** Opening PROVIDED DATA block **

(** Numeric equality of doubles (NaN is only related to NaN here: this is
    identity of the stored value, not the IEEE [==]). *)
Definition feq (x y : float) : Prop :=
  match x, y with
  | Fin a, Fin b => (a == b)%Q
  | PInf, PInf | NInf, NInf | NaN, NaN => True
  | _, _ => False
  end.

End Float.
Export Float.

(* ================================================================== *)
(** * Group keys                                                       *)
(* ================================================================== *)

(** What pandas needs of a key column: equality (hashing) and the order
    used to sort group labels. *)
Class Key (K : Type) : Type := {
  keqb : K -> K -> bool;
  kleb : K -> K -> bool
}.

#[export] Instance Key_string : Key string :=
  {| keqb := String.eqb; kleb := String.leb |}.

#[export] Instance Key_Z : Key Z :=
  {| keqb := Z.eqb; kleb := Z.leb |}.

(** Tuples of keys compare lexicographically. *)
#[export] Instance Key_prod {A B : Type} `{Key A} `{Key B} : Key (A * B) :=
  {| keqb := fun x y => keqb (fst x) (fst y) && keqb (snd x) (snd y);
     kleb := fun x y =>
       if keqb (fst x) (fst y) then kleb (snd x) (snd y)
       else kleb (fst x) (fst y) |}.

(** Key equality decides Leibniz equality. *)
Class KeyEq (K : Type) `{Key K} : Prop := {
  keqb_eq : forall a b : K, keqb a b = true <-> a = b
}.
Arguments KeyEq K {_}.

(** The label order is a total order. *)
Class KeyOrd (K : Type) `{Key K} : Prop := {
  kleb_total : forall a b : K, kleb a b = true \/ kleb b a = true;
  kleb_trans : forall a b c : K,
      kleb a b = true -> kleb b c = true -> kleb a c = true;
  kleb_antisym : forall a b : K, kleb a b = true -> kleb b a = true -> a = b
}.
Arguments KeyOrd K {_}.

(** Strictly before, in the label order. *)
Definition klt {K : Type} `{Key K} (a b : K) : Prop :=
  kleb a b = true /\ a <> b.

(* ================================================================== *)
(** * The pandas operations used by the dashboards                     *)
(* ================================================================== *)

Module Pandas.

(** [Series.isin(values)] and Python's [x in values]. *)
Definition isin {K : Type} `{Key K} (x : K) (values : list K) : bool :=
  existsb (keqb x) values.

(** [Series.sum()] with the default [skipna=True, min_count=0]: missing
    entries are skipped and the sum of nothing is 0. *)
Fixpoint nansum (col : list (option Q)) : Q :=
  match col with
  | [] => 0
  | Some q :: rest => q + nansum rest
  | None :: rest => nansum rest
  end.

(** The entries of a column that are present, and the plain sum of a list
    of numbers: what "the sum / mean ignores missing values" refers to. *)
Fixpoint present (col : list (option Q)) : list Q :=
  match col with
  | [] => []
  | Some q :: rest => q :: present rest
  | None :: rest => present rest
  end.

Fixpoint Qsum (l : list Q) : Q :=
  match l with
  | [] => 0
  | q :: rest => q + Qsum rest
  end.

(** Number of entries that are not missing. *)
Fixpoint count (col : list (option Q)) : nat :=
  match col with
  | [] => O
  | Some _ :: rest => S (count rest)
  | None :: rest => count rest
  end.

(** [Series.mean()] with [skipna=True]: the mean of the entries that are
    present, and NaN when there is none. *)
Definition nanmean (col : list (option Q)) : float :=
  match count col with
  | O => NaN
  | S _ => Fin (nansum col / inject_Z (Z.of_nat (count col)))
  end.

(** Distinct values in order of first appearance ([factorize]). *)
Fixpoint unique {K : Type} `{Key K} (l : list K) : list K :=
  match l with
  | [] => []
  | x :: rest => x :: filter (fun y => negb (keqb y x)) (unique rest)
  end.

(** Stable insertion sort for a boolean order. *)
Fixpoint insert_sorted {A : Type} (le : A -> A -> bool) (x : A)
         (l : list A) : list A :=
  match l with
  | [] => [x]
  | h :: t => if le x h then x :: l else h :: insert_sorted le x t
  end.

Definition sort_by {A : Type} (le : A -> A -> bool) (l : list A) : list A :=
  fold_right (insert_sorted le) [] l.

(** Group labels of [df.groupby(by)]: the distinct keys, sorted
    ([sort=True] is the default). *)
Definition group_keys {R K : Type} `{Key K} (by_ : R -> K) (df : list R)
  : list K :=
  sort_by kleb (unique (map by_ df)).

(** [df.groupby(by)]: each label with the rows that carry it, rows in
    their original order. *)
Definition groupby {R K : Type} `{Key K} (by_ : R -> K) (df : list R)
  : list (K * list R) :=
  map (fun k => (k, filter (fun r => keqb (by_ r) k) df))
      (group_keys by_ df).

(** [groupby(...)[col].sum()]. *)
Definition agg_sum {R K : Type} (col : R -> option Q)
           (g : list (K * list R)) : list (K * Q) :=
  map (fun kr => (fst kr, nansum (map col (snd kr)))) g.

** Closing PROVIDED DATA block **

*TASK INSTRUCTIONS*
The records above should be restated word for word in their entirety.

*EXERCISE RESPONSE*
(** Numeric equality of doubles (NaN is only related to NaN here: this is
    identity of the stored value, not the IEEE [==]). *)
Definition feq (x y : float) : Prop :=
  match x, y with
  | Fin a, Fin b => (a == b)%Q
  | PInf, PInf | NInf, NInf | NaN, NaN => True
  | _, _ => False
  end.

End Float.
Export Float.

(* ================================================================== *)
(** * Group keys                                                       *)
(* ================================================================== *)

(** What pandas needs of a key column: equality (hashing) and the order
    used to sort group labels. *)
Class Key (K : Type) : Type := {
  keqb : K -> K -> bool;
  kleb : K -> K -> bool
}.

#[export] Instance Key_string : Key string :=
  {| keqb := String.eqb; kleb := String.leb |}.

#[export] Instance Key_Z : Key Z :=
  {| keqb := Z.eqb; kleb := Z.leb |}.

(** Tuples of keys compare lexicographically. *)
#[export] Instance Key_prod {A B : Type} `{Key A} `{Key B} : Key (A * B) :=
  {| keqb := fun x y => keqb (fst x) (fst y) && keqb (snd x) (snd y);
     kleb := fun x y =>
       if keqb (fst x) (fst y) then kleb (snd x) (snd y)
       else kleb (fst x) (fst y) |}.

(** Key equality decides Leibniz equality. *)
Class KeyEq (K : Type) `{Key K} : Prop := {
  keqb_eq : forall a b : K, keqb a b = true <-> a = b
}.
Arguments KeyEq K {_}.

(** The label order is a total order. *)
Class KeyOrd (K : Type) `{Key K} : Prop := {
  kleb_total : forall a b : K, kleb a b = true \/ kleb b a = true;
  kleb_trans : forall a b c : K,
      kleb a b = true -> kleb b c = true -> kleb a c = true;
  kleb_antisym : forall a b : K, kleb a b = true -> kleb b a = true -> a = b
}.
Arguments KeyOrd K {_}.

(** Strictly before, in the label order. *)
Definition klt {K : Type} `{Key K} (a b : K) : Prop :=
  kleb a b = true /\ a <> b.

(* ================================================================== *)
(** * The pandas operations used by the dashboards                     *)
(* ================================================================== *)

Module Pandas.

(** [Series.isin(values)] and Python's [x in values]. *)
Definition isin {K : Type} `{Key K} (x : K) (values : list K) : bool :=
  existsb (keqb x) values.

(** [Series.sum()] with the default [skipna=True, min_count=0]: missing
    entries are skipped and the sum of nothing is 0. *)
Fixpoint nansum (col : list (option Q)) : Q :=
  match col with
  | [] => 0
  | Some q :: rest => q + nansum rest
  | None :: rest => nansum rest
  end.

(** The entries of a column that are present, and the plain sum of a list
    of numbers: what "the sum / mean ignores missing values" refers to. *)
Fixpoint present (col : list (option Q)) : list Q :=
  match col with
  | [] => []
  | Some q :: rest => q :: present rest
  | None :: rest => present rest
  end.

Fixpoint Qsum (l : list Q) : Q :=
  match l with
  | [] => 0
  | q :: rest => q + Qsum rest
  end.

(** Number of entries that are not missing. *)
Fixpoint count (col : list (option Q)) : nat :=
  match col with
  | [] => O
  | Some _ :: rest => S (count rest)
  | None :: rest => count rest
  end.

(** [Series.mean()] with [skipna=True]: the mean of the entries that are
    present, and NaN when there is none. *)
Definition nanmean (col : list (option Q)) : float :=
  match count col with
  | O => NaN
  | S _ => Fin (nansum col / inject_Z (Z.of_nat (count col)))
  end.

(** Distinct values in order of first appearance ([factorize]). *)
Fixpoint unique {K : Type} `{Key K} (l : list K) : list K :=
  match l with
  | [] => []
  | x :: rest => x :: filter (fun y => negb (keqb y x)) (unique rest)
  end.

(** Stable insertion sort for a boolean order. *)
Fixpoint insert_sorted {A : Type} (le : A -> A -> bool) (x : A)
         (l : list A) : list A :=
  match l with
  | [] => [x]
  | h :: t => if le x h then x :: l else h :: insert_sorted le x t
  end.

Definition sort_by {A : Type} (le : A -> A -> bool) (l : list A) : list A :=
  fold_right (insert_sorted le) [] l.

(** Group labels of [df.groupby(by)]: the distinct keys, sorted
    ([sort=True] is the default). *)
Definition group_keys {R K : Type} `{Key K} (by_ : R -> K) (df : list R)
  : list K :=
  sort_by kleb (unique (map by_ df)).

(** [df.groupby(by)]: each label with the rows that carry it, rows in
    their original order. *)
Definition groupby {R K : Type} `{Key K} (by_ : R -> K) (df : list R)
  : list (K * list R) :=
  map (fun k => (k, filter (fun r => keqb (by_ r) k) df))
      (group_keys by_ df).

(** [groupby(...)[col].sum()]. *)
Definition agg_sum {R K : Type} (col : R -> option Q)
           (g : list (K * list R)) : list (K * Q) :=
  map (fun kr => (fst kr, nansum (map col (snd kr)))) g.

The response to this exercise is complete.